(** [PatStack::get_mut] followed by [mem::replace] of the element it returns *)
Definition PatStack_replace (s : PatStack) (n : nat) (p : Pattern) : Result PatStack :=
  match s !! n with
  | Some _ => Ok (<[n := p]> s)
  | None => Err (Internal "can't retrieve mutable reference to element")
  end.

(** [PatStack::contains] *)
Definition PatStack_contains (s : PatStack) (p : Pattern) : bool :=
  existsb (fun q => pattern_eqb q p) s.

Definition is_or (p : Pattern) : bool := match p with Or _ => true | _ => false end.
Definition is_wildcard (p : Pattern) : bool := match p with Wildcard => true | _ => false end.

(** [PatStack::contains_or_pattern] *)
Definition PatStack_contains_or_pattern (s : PatStack) : bool := existsb is_or s.

(** [Pattern::flatten], one layer deep *)
Definition Pattern_flatten (p : Pattern) : PatStack :=
  match p with
  | Or pats => pats
  | pat => [pat]
  end.

(** [PatStack::flatten] *)
Definition PatStack_flatten (s : PatStack) : PatStack := concat (map Pattern_flatten s).

(** [PatStack::filter_out_wildcards] *)
Definition PatStack_filter_out_wildcards (s : PatStack) : PatStack :=
  List.filter (fun p => negb (is_wildcard p)) s.

(** [PatStack::is_empty]: no pattern but wildcards, after flattening *)
Definition PatStack_is_empty (s : PatStack) : bool :=
  match PatStack_filter_out_wildcards (PatStack_flatten s) with [] => true | _ => false end.

(** [PatStack::remove_duplicates]: keeps the first occurrence of each pattern *)
Definition PatStack_remove_duplicates (s : PatStack) : PatStack :=
  foldl (fun new_pats pat =>
           if PatStack_contains new_pats pat then new_pats else new_pats ++ [pat]) [] s.

(** The copies of [top] that the body of the [while] loop of
    [PatStack::serialize_multi_patterns] pushes: for every index that holds an
    or-pattern, one copy per alternative. *)
Definition serialize_pushes (top : PatStack) : Result (list PatStack) :=
  concat_traverse (fun '(i, pat) =>
    match pat with
    | Or elems => traverse (fun elem => PatStack_replace top i elem) elems
    | _ => Ok []
    end) (imap pair top).

(** The [while] loop.  The heads of [stack] and [output] are the last elements
    of the Rust vectors, so the final [output.reverse()] is [output] itself. *)
Fixpoint serialize_loop (fuel : nat) (stack output : list PatStack) : Result (list PatStack) :=
  match stack with
  | [] => Ok output
  | top :: stack' =>
      match fuel with
      | 0 => Err OutOfFuel
      | S fuel' =>
          if negb (PatStack_contains_or_pattern top) then
            serialize_loop fuel' stack' (top :: output)
          else
            pushed ← serialize_pushes top;
            serialize_loop fuel' (reverse pushed ++ stack') output
      end
  end.

(** The number of nested or-patterns that can be selected one after the other. *)
Fixpoint or_size (p : Pattern) : nat :=
  match p with
  | Or elems => S (sum_list_with or_size elems)
  | _ => 0
  end.
Definition or_sizes (s : PatStack) : nat := sum_list_with or_size s.

(** The number of iterations the loop spends on [top] and its expansions; [n]
    bounds [or_sizes top]. *)
Fixpoint serialize_steps (n : nat) (top : PatStack) : nat :=
  match n with
  | 0 => 1
  | S n' =>
      match serialize_pushes top with
      | Ok pushed => S (sum_list_with (serialize_steps n') pushed)
      | Err _ => 1
      end
  end.

(** [PatStack::serialize_multi_patterns] *)
Definition PatStack_serialize_multi_patterns (s : PatStack) : Result (list PatStack) :=
  serialize_loop (serialize_steps (or_sizes s) s) [s] [].

(** ** Operations of [Pattern] *)

(** [Pattern::from_pat_stack] *)
Definition Pattern_from_pat_stack (s : PatStack) : Result Pattern :=
  if length s =? 1 then PatStack_first s else Ok (Or s).

(** [Pattern::a] *)
Definition Pattern_a (p : Pattern) : nat :=
  match p with
  | U8 _ | U16 _ | U32 _ | U64 _ | B256 _ | Boolean _ | Numeric _ | Str _ => 0
  | Struct _ fields => length fields
  | Enum _ _ _ => 1
  | Tuple elems => length elems
  | Wildcard => 0
  | Or elems => length elems
  end.

(** [Pattern::has_the_same_constructor] *)
Definition Pattern_has_the_same_constructor (self other : Pattern) : Result bool :=
  match self, other with
  | Wildcard, Wildcard => Ok true
  | U8 a, U8 b => Ok (bool_decide (a = b))
  | U16 a, U16 b => Ok (bool_decide (a = b))
  | U32 a, U32 b => Ok (bool_decide (a = b))
  | U64 a, U64 b => Ok (bool_decide (a = b))
  | B256 a, B256 b => Ok (bool_decide (a = b))
  | Boolean a, Boolean b => Ok (bool_decide (a = b))
  | Numeric a, Numeric b => Ok (bool_decide (a = b))
  | Str a, Str b => Ok (bool_decide (a = b))
  | Struct struct_name1 fields1, Struct struct_name2 fields2 =>
      Ok (bool_decide (struct_name1 = struct_name2) && (length fields1 =? length fields2))
  | Enum enum_name1 variant_name1 _, Enum enum_name2 variant_name2 _ =>
      Ok (bool_decide (enum_name1 = enum_name2) && bool_decide (variant_name1 = variant_name2))
  | Tuple elems1, Tuple elems2 => Ok (length elems1 =? length elems2)
  | Or _, Or _ => Err (Panic "internal error: entered unreachable code")
  | _, _ => Ok false
  end.

(** [Pattern::sub_patterns] *)
Definition Pattern_sub_patterns (p : Pattern) : Result PatStack :=
  let pats := match p with
              | Struct _ fields => map snd fields
              | Enum _ _ value => [value]
              | Tuple elems => elems
              | _ => []
              end in
  if Pattern_a p =? length pats then Ok pats
  else Err (Internal "invariant self.a() == pats.len() broken").

(** [Pattern::into_root_constructor], [StructPattern::into_root_constructor]
    and [EnumPattern::into_root_constructor] *)
Fixpoint Pattern_into_root_constructor (p : Pattern) : Pattern :=
  match p with
  | Wildcard => Wildcard
  | U8 n => U8 n
  | U16 n => U16 n
  | U32 n => U32 n
  | U64 n => U64 n
  | B256 n => B256 n
  | Boolean b => Boolean b
  | Numeric n => Numeric n
  | Str s => Str s
  | Struct struct_name fields => Struct struct_name (map (fun f => (f.1, Wildcard)) fields)
  | Enum enum_name variant_name _ => Enum enum_name variant_name Wildcard
  | Tuple elems => Tuple (PatStack_fill_wildcards (length elems))
  | Or elems => Or (map Pattern_into_root_constructor elems)
  end.

(** The guard of the constructors without sub-patterns in
    [Pattern::from_constructor_and_arguments] *)
Definition nullary (c : Pattern) (args : PatStack) : Result Pattern :=
  if PatStack_is_empty args then Ok c else Err (Internal "malformed constructor request").

(** [Pattern::from_constructor_and_arguments] *)
Definition Pattern_from_constructor_and_arguments (c : Pattern) (args : PatStack) : Result Pattern :=
  match c with
  | Wildcard | U8 _ | U16 _ | U32 _ | U64 _ | B256 _ | Boolean _ | Numeric _ | Str _ =>
      nullary c args
  | Struct struct_name fields =>
      if negb (length args =? length fields) then Err (Internal "malformed constructor request")
      else
        serialized ← PatStack_serialize_multi_patterns args;
        Pattern_from_pat_stack
          (map (fun args => Struct struct_name (zip_with (fun f arg => (f.1, arg)) fields args)) serialized)
  | Enum enum_name variant_name _ =>
      if negb (length args =? 1) then Err (Internal "malformed constructor request")
      else
        serialized_args ← PatStack_serialize_multi_patterns args;
        pats ← traverse (fun args => arg ← PatStack_first args;
                                     Ok (Enum enum_name variant_name arg)) serialized_args;
        Pattern_from_pat_stack pats
  | Tuple elems =>
      if negb (length elems =? length args) then Err (Internal "malformed constructor request")
      else
        serialized ← PatStack_serialize_multi_patterns args;
        Pattern_from_pat_stack (map Tuple serialized)
  | Or elems =>
      if negb (length elems =? length args) then Err (Internal "malformed constructor request")
      else
        serialized ← PatStack_serialize_multi_patterns args;
        Pattern_from_pat_stack (map Or serialized)
  end.

(** ** Scrutinees and their patterns *)

(** [Literal] *)
Inductive Literal : Type :=
  | LitU8 (x : Z) | LitU16 (x : Z) | LitU32 (x : Z) | LitU64 (x : Z) | LitU256 (x : Z)
  | LitString (s : string) | LitNumeric (x : Z) | LitBoolean (b : bool) | LitB256 (b : list Z).
Lemma join_useful_none rec scp rows wr :
  join_useful rec scp rows wr = Ok NoWitnesses ->
  wr = NoWitnesses /\ forall r, r ∈ rows -> rec scp r = Ok NoWitnesses.
Proof.
  revert wr. induction rows as [|r rows IH]; intros wr H; cbn in H.
  - inv_ok. split; [done|]. by intros r ?%elem_of_nil.
  - inv_ok. apply IH in H as [Hj Hrows]. destruct wr, r0; try discriminate Hj. split; [done|].
    intros r' [->|Hr]%elem_of_cons; [done|by apply Hrows].
Qed.

Lemma useful_constructors_none rec P q sigma wr pats pats' :
  useful_constructors rec P q sigma wr pats = Ok (NoWitnesses, pats') ->
  wr = NoWitnesses /\ forall c, c ∈ sigma -> exists scp scq,
    compute_specialized_matrix c P q = Ok scp /\ compute_specialized_matrix c [q] q = Ok scq /\
    forall r, r ∈ scq -> rec scp r = Ok NoWitnesses.
Proof.
  revert wr pats. induction sigma as [|c sigma IH]; intros wr pats H; cbn [useful_constructors] in H.
  - inv_ok. split; [done|]. by intros c ?%elem_of_nil.
  - inv_ok. rename select (join_useful _ _ _ _ = _) into Hj.
    destruct r1 as [|ws].
    + apply IH in H as [-> Hsig]. split; [done|]. intros c' [->|Hc]%elem_of_cons; [|by apply Hsig].
      apply join_useful_none in Hj as [_ Hrows]. eauto.
    + exfalso. inv_ok. apply IH in H as [Hwr _].
      unfold split_into_leading_constructor in *. inv_ok. by destruct wr.
Qed.

Section sound.
Context (E : Engines) (HE : wf_engines E) (F : ConstructorFactory) (root : TypeId).
Context {HO : SignatureOracle E F root}.

Lemma vmatch_app_l (p1 p2 : list Pattern) vs1 vs2 :
  length p1 = length vs1 -> vmatch (p1 ++ p2) (vs1 ++ vs2) -> vmatch p1 vs1 /\ vmatch p2 vs2.
Proof. intros Hlen H. by apply Forall2_app_inv. Qed.

(** A row of [S(c, P)] that matches the arguments of a value built with [c]
    comes from a row of [P] that matches the value. *)
Lemma specialized_reflects c P q scp t ts v vs args r :
  typed_matrix E (t :: ts) P -> pat_type E t c -> is_wildcard c = false ->
  compute_specialized_matrix c P q = Ok scp -> has_type E t v -> root_args c v = Some args ->
  r ∈ scp -> vmatch r (args ++ vs) -> exists row, row ∈ P /\ vmatch row (v :: vs).
Proof.
  intros HP Hc Hw Hs Hv Hargs Hr Hm.
  destruct (pat_type_ctor E t c Hc) as (cts & Hct & _ & Hlen).
  pose proof (root_args_types E HE t c cts v args Hct Hv Hargs) as Hat.
  apply has_types_length in Hat.
  apply (specialized_rows E c P q scp t ts) in Hr as (p & rest & Hin & Hcase);
    [|by eauto with sway|done..].
  exists (p :: rest). split; [done|].
  destruct Hcase as [[-> ->]|(Hpw & Hsame & ->)].
  - constructor; [done|]. apply vmatch_app_l in Hm as [_ ?]; [done|].
    unfold PatStack_fill_wildcards. rewrite length_replicate. lia.
  - destruct (same_constructor_root_args c p v Hw Hsame) as [Hra Ha].
    assert (pat_type E t p) as Hp.
    { unfold typed_matrix in HP. rewrite Forall_forall in HP. specialize (HP _ Hin).
      by inversion HP. }
    pose proof (same_constructor_types E HE t c p cts Hct Hp Hw Hsame) as Hsub.
    apply pat_types_length in Hsub.
    apply vmatch_app_l in Hm as [Hm1 Hm2]; [|lia]. constructor; [|done].
    apply (matches_root E HE t p v); [done..|]. exists args. by rewrite Hra.
Qed.
Lemma wp_hex_escape index h t :
  here index (chr "x" :: t) ->
  wp (hex_escape src source_id index) (fun r => ate (index + 1) t h (fun errs u t' =>
    escape_result r errs (fun c => escape_text (chr "x" :: u) c) t')) (state h (index + 1) t).
Proof.
  intros Hh. pose proof (here_boundary _ _ _ Hh) as Hb. unfold hex_escape.
  destruct t as [|a [|b t]]; do 4 wp_step.
  - wp_step. by apply ate_done.
  - wp_step. exists [a], [], []. rewrite !app_nil_r. cbn. by rewrite Nat.add_0_r.
  - apply here_cons, here_cons, here_cons in Hh. cbn iota beta.
    assert (forall Q errs, Q errs [a; b] t -> ate (index + 1) (a :: b :: t) h Q
      (state (h ++ errs) (index + 1 + len_utf8 a + len_utf8 b) t)) as Hate.
    { intros Q errs HQ. exists [a; b], t, errs. cbn. rewrite Nat.add_0_r, Nat.add_assoc. done. }
    destruct (to_digit 16 a) as [high|] eqn:Ha, (to_digit 16 b) as [low|] eqn:Hb'.
    2-4: wp_step; (apply wp_span_until; [done|done|lia|intros _]); do 3 wp_step; by apply Hate.
    destruct (hex_pair high low (digit_bounds _ _ _ Ha) (digit_bounds _ _ _ Hb')) as [Heq Hsc].
    wp_step. eapply wp_lift; [unfold from_u32; by rewrite Heq, Hsc|]. wp_step.
    pose proof (Hate (fun errs u t' => escape_result (inl (high * 16 + low)%Z) errs (fun c => escape_text (chr "x" :: u) c) t') []) as H.
    rewrite app_nil_r in H. apply H. split; [done|by constructor].
Qed.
————————
:: What this task involves ::
Pull out each line of the records holding the string "malformed".

:: Task response ::
  if PatStack_is_empty args then Ok c else Err (Internal "malformed constructor request").
      if negb (length args =? length fields) then Err (Internal "malformed constructor request")
      if negb (length args =? 1) then Err (Internal "malformed constructor request")
      if negb (length elems =? length args) then Err (Internal "malformed constructor request")
      if negb (length elems =? length args) then Err (Internal "malformed constructor request")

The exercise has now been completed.